-- Given entries follows --
(* ===== verification/VMAAlloc.v ===== *)
(** The next-fit allocation of address ranges, [InternalAlloc]: what the scan of
    the ring of gaps finds, where a random slide may end, and that the range
    handed out is free. *)
From stdpp Require Import base gmap list fin_maps sets.
From Stdlib Require Import ZArith Lia Sorting.Sorted.
From S2P Require Import Prelude RBTree RBRep RBInsert RBSearch RBErase PMM VMA VMAInv VMAOps VMATree VMASpec VMARegion VMAEdit.

Open Scope Z_scope.
Open Scope c_scope.

(** * The scan *)

Section Scan.
Context (conf : vm_conf) (s : vma_state) (T L F : list Z).
Context (Hinv : vma_inv conf s T [] L F) (Hsp : spaced (spans s T)).
Context (lo hi need : Z) (is_user : bool).
Context (Hlo : 0 <= lo) (Hhi : lo < hi) (Hneed : 0 < need) (Hfit : need <= hi - lo).

Let beg (x : Z) : Z := sp_start (span_of (regions s) x).
Let fin (x : Z) : Z := sp_end (span_of (regions s) x).

(** The gap between [x] and the regions [Q] behind it. *)
Definition gap_lo (x : Z) : Z := Z.max (fin x) lo.
Definition gap_hi (Q : list Z) : Z :=
  let h := match Q with [] => hi | y :: _ => beg y end in if is_user then Z.min h USER_CEIL else h.
Definition fits_behind (x : Z) (Q : list Z) : bool := (gap_lo x <? gap_hi Q) && (need <=? gap_hi Q - gap_lo x).
Definition fits_front : bool := (lo <? beg (hd 0 T)) && (need <=? beg (hd 0 T) - lo).

Lemma first_ok : rb_first (rb_nodes s) (r_node (vma_tree s)) = Ok (hd 0 T).
Proof. destruct (i_tree _ _ _ _ _ _ Hinv) as (t & Hr & _ & <- & _). pose proof (proj1 (proj2 Hr)) as E. rewrite <- E. exact (rb_first_ok _ _ [] t Hr). Qed.

Lemma next_ok P x Q : T = P ++ x :: Q -> rb_next (rb_nodes s) x = Ok (hd 0 Q).
Proof. intros E. destruct (i_tree _ _ _ _ _ _ Hinv) as (t & Hr & _ & Ht & _). apply (rb_next_ok _ _ _ P x Q Hr). now rewrite Ht. Qed.

Lemma node_nonnull x : x ∈ T -> nonnull x = true.
Proof. intros Hx. apply nonnull_true. exact (proj1 (tree_region _ _ _ _ _ _ Hinv x Hx)). Qed.

(** What a round does at [x]. *)
Lemma round_at start_node P x Q first : T = P ++ x :: Q -> first = true \/ x <> start_node ->
  fit_round s lo hi need is_user start_node (x, first) =
  if fits_behind x Q then Ok (inr (Some (x, gap_lo x, gap_hi Q)))
  else match Q with
       | y :: _ => Ok (inl (y, false))
       | [] => if fits_front then Ok (inr (Some (0, lo, beg (hd 0 T)))) else Ok (inl (hd 0 T, false))
       end.
Proof.
  intros E Hgo. assert (Hx : x ∈ T) by (rewrite E; apply elem_of_app; right; constructor). unfold fit_round.
  rewrite (node_nonnull x Hx). replace (first || negb (x =? start_node)) with true by (destruct Hgo as [->|Hne]; [reflexivity|]; apply Z.eqb_neq in Hne; rewrite Hne; now destruct first).
  cbn [andb]. rewrite (next_ok P x Q E), (rd_tree_end _ _ _ _ _ _ Hinv Hsp x Hx). cbn [bind]. fold (fin x).
  replace (if fin x <? lo then lo else fin x) with (gap_lo x) by (unfold gap_lo; destruct (Z.ltb_spec (fin x) lo); lia).
  assert (Eh : (let* g := if nonnull (hd 0 Q) then rd v_start s (hd 0 Q) else Ok hi in Ok (if is_user && (USER_CEIL <? g) then USER_CEIL else g)) = Ok (gap_hi Q)).
  { assert (Hcap : forall h, (if is_user && (USER_CEIL <? h) then USER_CEIL else h) = if is_user then Z.min h USER_CEIL else h) by (intros h; destruct is_user; simpl; auto; destruct (Z.ltb_spec USER_CEIL h); lia).
    unfold gap_hi. destruct Q as [|y Q]; [cbn [hd nonnull Z.eqb negb bind]; now rewrite Hcap|].
    assert (Hy : y ∈ T) by (rewrite E; apply elem_of_app; right; constructor; constructor). cbn [hd]. rewrite (node_nonnull y Hy), (rd_tree_start _ _ _ _ _ _ Hinv y Hy). cbn [bind]. now rewrite Hcap. }
  destruct (if nonnull (hd 0 Q) then rd v_start s (hd 0 Q) else Ok hi) as [g| |]; [|discriminate Eh..]. cbn [bind] in Eh |- *. injection Eh as ->. fold (fits_behind x Q).
  destruct (fits_behind x Q); [reflexivity|]. destruct Q as [|y Q]; [|cbn [hd]; rewrite node_nonnull; [reflexivity|rewrite E; apply elem_of_app; right; constructor; constructor]].
  cbn [hd nonnull Z.eqb negb]. rewrite first_ok. cbn [bind]. assert (Hz : hd 0 T ∈ T) by (rewrite E; destruct P; constructor).
  rewrite (node_nonnull _ Hz), (rd_tree_start _ _ _ _ _ _ Hinv _ Hz). reflexivity.
Qed.

(** A gap the scan returns. *)
Definition gap_ok (after addr ghi : Z) : Prop :=
  (after = 0 \/ after ∈ T) /\ (addr = lo \/ exists x, x ∈ T /\ addr = fin x) /\ lo <= addr /\ 0 < ghi /\
  Forall (apart_from addr (Z.max (addr + need) ghi)) (spans s T) /\
  (addr + need <= hi \/ exists x, x ∈ T /\ addr + need <= beg x) /\
  (is_user = true -> hi <= USER_CEIL -> addr + need <= USER_CEIL).

Definition no_fit (x : Z) : Prop := forall P Q, T = P ++ x :: Q -> fits_behind x Q = false.

(** No gap holds the range. *)
Definition no_room : Prop := forall a, lo <= a -> a + need <= (if is_user then Z.min hi USER_CEIL else hi) -> ~ Forall (apart_from a (a + need)) (spans s T).

Lemma behind_gap P x Q : T = P ++ x :: Q -> fits_behind x Q = true -> gap_ok x (gap_lo x) (gap_hi Q).
Proof.
  intros E Hf. unfold fits_behind in Hf. apply andb_true_iff in Hf as [H1 H2]. to_prop. assert (Hx : x ∈ T) by (rewrite E; apply elem_of_app; right; constructor).
  assert (Hc : gap_hi Q <= match Q with [] => hi | y :: _ => beg y end) by (unfold gap_hi; destruct is_user; lia).
  assert (Hu : is_user = true -> gap_hi Q <= USER_CEIL) by (unfold gap_hi; intros ->; lia).
  split; [now right|]. split; [destruct (Z.max_spec (fin x) lo) as [[_ M]|[_ M]]; unfold gap_lo; rewrite M; [now left|right; eauto]|].
  split; [unfold gap_lo in *; lia|]. split; [unfold gap_lo in *; lia|]. split; [|split; [|intros Hus _; specialize (Hu Hus); lia]].
  - apply Forall_fmap, Forall_forall. intros y Hy. rewrite E in Hy. unfold apart_from, compose. apply elem_of_app in Hy as [Hy|Hy].
    + right. pose proof (cut_spaced _ _ _ _ _ _ Hinv Hsp P (x :: Q) y x E Hy ltac:(constructor)). pose proof (span_pos _ (tree_span_ok _ _ Hsp x Hx)). fold (beg x) (fin x) in *. unfold gap_lo. lia.
    + apply elem_of_cons in Hy as [->|Hy]; [right; fold (fin x); unfold gap_lo; lia|]. left. destruct Q as [|z Q]; [now apply not_elem_of_nil in Hy|].
      assert (Hz : beg z <= sp_start (span_of (regions s) y)); [|lia]. apply elem_of_cons in Hy as [->|Hy]; [reflexivity|].
      pose proof (behind_first _ _ _ _ _ _ Hinv Hsp (P ++ [x]) z Q y ltac:(rewrite E, <- app_assoc; reflexivity) Hy).
      pose proof (span_pos _ (tree_span_ok _ _ Hsp z ltac:(rewrite E; apply elem_of_app; right; constructor; constructor))). fold (beg z) in *. lia.
  - destruct Q as [|z Q]; [left; lia|]. right. exists z. split; [rewrite E; apply elem_of_app; right; constructor; constructor|lia].
Qed.

Lemma front_gap : T <> [] -> fits_front = true -> gap_ok 0 lo (beg (hd 0 T)).
Proof.
  unfold fits_front. intros HT Hf. apply andb_true_iff in Hf as [H1 H2]. to_prop. assert (exists x T', T = x :: T') as (x & T' & ET) by (clear - HT; destruct T; [easy|eauto]).
  assert (Ehd : hd 0 T = x) by now rewrite ET. rewrite Ehd in *.
  assert (Hx : x ∈ T) by (rewrite ET; constructor). split; [now left|]. split; [now left|]. split; [lia|]. split; [lia|]. split; [|split; [left; lia|lia]].
  apply Forall_fmap, Forall_forall. intros y Hy. left. rewrite ET in Hy. assert (Hz : beg x <= sp_start (span_of (regions s) y)); [|lia].
  apply elem_of_cons in Hy as [->|Hy]; [reflexivity|]. pose proof (behind_first _ _ _ _ _ _ Hinv Hsp [] x T' y ET Hy). pose proof (span_pos _ (tree_span_ok _ _ Hsp x Hx)). fold (beg x) in *. lia.
Qed.

(** Any free place lies behind a region or in front of all of them. *)
Lemma scan_no_room : T <> [] -> Forall no_fit T -> fits_front = false -> no_room.
Proof.
  intros HT Hn Hf a Ha Hb Hfree. destruct (find_ok conf s T [] L F a Hinv) as (pre & post & E & H1 & H2 & _ & _).
  assert (Hae : a < a + need) by lia. pose proof (proj1 (free_by_neighbours _ _ _ _ _ _ Hinv Hsp pre post a _ E H1 H2 Hae) Hfree) as [Hp Hq].
  assert (Hbe : a + need <= hi /\ (is_user = true -> a + need <= USER_CEIL)) by (destruct is_user; [split; lia|split; [exact Hb|discriminate]]).
  destruct (decide (pre = [])) as [->|Hne].
  - simpl in E. subst post. unfold fits_front in Hf. destruct Hq as [?|Hq]; [contradiction|]. fold (beg (hd 0 T)) in Hq.
    apply andb_false_iff in Hf as [Hf|Hf]; to_prop; lia.
  - destruct (last_in pre Hne) as (pre' & x & -> & El). rewrite El in Hp. destruct Hp as [?|Hp]; [contradiction|]. fold (fin x) in Hp. rewrite <- app_assoc in E. simpl in E.
    assert (Hx : x ∈ T) by (rewrite E; apply elem_of_app; right; constructor). rewrite Forall_forall in Hn. pose proof (Hn x Hx _ _ E) as Hg. unfold fits_behind in Hg.
    assert (Hhi2 : a + need <= gap_hi post).
    { unfold gap_hi. destruct post as [|y post]; [destruct is_user; lia|]. destruct Hq as [?|Hq]; [easy|]. cbn [hd] in Hq. fold (beg y) in Hq. destruct is_user; lia. }
    unfold gap_lo in Hg. apply andb_false_iff in Hg as [Hg|Hg]; to_prop; lia.
Qed.

(** The scan from [start_node] over the regions behind it, then from the first
    region on: [first] with no region visited, then [P] in front of [cur]. *)
Definition scan_at (A : list Z) (st : Z) (B : list Z) (g : bool * list Z * list Z) (x : Z * bool) : Prop :=
  let '(again, P, Q) := g in
  T = P ++ x.1 :: Q /\
  if (again : bool) then Forall no_fit (st :: B) /\ fits_front = false /\ Forall no_fit P /\ (length P <= length A)%nat /\ x.2 = false
  else exists M, P = A ++ M /\ Forall no_fit M /\ x.2 = bool_decide (M = []).

Definition scan_rank (A : list Z) (g : bool * list Z * list Z) : nat :=
  let '(again, P, Q) := g in if (again : bool) then (length A - length P)%nat else (S (length Q) + length A)%nat.

Lemma split_same (A P B Q : list Z) x : NoDup (A ++ x :: B) -> A ++ x :: B = P ++ x :: Q -> A = P /\ B = Q.
Proof.
  revert P. induction A as [|a A IH]; intros [|p P] Hnd E; simpl in *.
  - injection E as ->. auto.
  - injection E as <- E. exfalso. apply NoDup_cons in Hnd as [Hnd _]. apply Hnd. rewrite E. apply elem_of_app. right. constructor.
  - injection E as -> <-. exfalso. apply NoDup_cons in Hnd as [Hnd _]. apply Hnd. apply elem_of_app. right. constructor.
  - injection E as -> E. apply NoDup_cons in Hnd as [_ Hnd]. destruct (IH P Hnd E) as [-> ->]. auto.
Qed.

Lemma tree_split P x Q P' Q' : T = P ++ x :: Q -> T = P' ++ x :: Q' -> P = P' /\ Q = Q'.
Proof. intros E E'. apply (split_same P P' Q Q' x); [rewrite <- E; exact (nodup_tree _ _ _ _ _ _ Hinv)|congruence]. Qed.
-- Given entries concluded --
Exercise instructions — The records above should be printed exactly, please, from the first line through the line containing "Lemma round_at start_node", with both ends kept and nothing past it.

Response below —
(* ===== verification/VMAAlloc.v ===== *)
(** The next-fit allocation of address ranges, [InternalAlloc]: what the scan of
    the ring of gaps finds, where a random slide may end, and that the range
    handed out is free. *)
From stdpp Require Import base gmap list fin_maps sets.
From Stdlib Require Import ZArith Lia Sorting.Sorted.
From S2P Require Import Prelude RBTree RBRep RBInsert RBSearch RBErase PMM VMA VMAInv VMAOps VMATree VMASpec VMARegion VMAEdit.

Open Scope Z_scope.
Open Scope c_scope.

(** * The scan *)

Section Scan.
Context (conf : vm_conf) (s : vma_state) (T L F : list Z).
Context (Hinv : vma_inv conf s T [] L F) (Hsp : spaced (spans s T)).
Context (lo hi need : Z) (is_user : bool).
Context (Hlo : 0 <= lo) (Hhi : lo < hi) (Hneed : 0 < need) (Hfit : need <= hi - lo).

Let beg (x : Z) : Z := sp_start (span_of (regions s) x).
Let fin (x : Z) : Z := sp_end (span_of (regions s) x).

(** The gap between [x] and the regions [Q] behind it. *)
Definition gap_lo (x : Z) : Z := Z.max (fin x) lo.
Definition gap_hi (Q : list Z) : Z :=
  let h := match Q with [] => hi | y :: _ => beg y end in if is_user then Z.min h USER_CEIL else h.
Definition fits_behind (x : Z) (Q : list Z) : bool := (gap_lo x <? gap_hi Q) && (need <=? gap_hi Q - gap_lo x).
Definition fits_front : bool := (lo <? beg (hd 0 T)) && (need <=? beg (hd 0 T) - lo).

Lemma first_ok : rb_first (rb_nodes s) (r_node (vma_tree s)) = Ok (hd 0 T).
Proof. destruct (i_tree _ _ _ _ _ _ Hinv) as (t & Hr & _ & <- & _). pose proof (proj1 (proj2 Hr)) as E. rewrite <- E. exact (rb_first_ok _ _ [] t Hr). Qed.

Lemma next_ok P x Q : T = P ++ x :: Q -> rb_next (rb_nodes s) x = Ok (hd 0 Q).
Proof. intros E. destruct (i_tree _ _ _ _ _ _ Hinv) as (t & Hr & _ & Ht & _). apply (rb_next_ok _ _ _ P x Q Hr). now rewrite Ht. Qed.

Lemma node_nonnull x : x ∈ T -> nonnull x = true.
Proof. intros Hx. apply nonnull_true. exact (proj1 (tree_region _ _ _ _ _ _ Hinv x Hx)). Qed.

(** What a round does at [x]. *)
Lemma round_at start_node P x Q first : T = P ++ x :: Q -> first = true \/ x <> start_node ->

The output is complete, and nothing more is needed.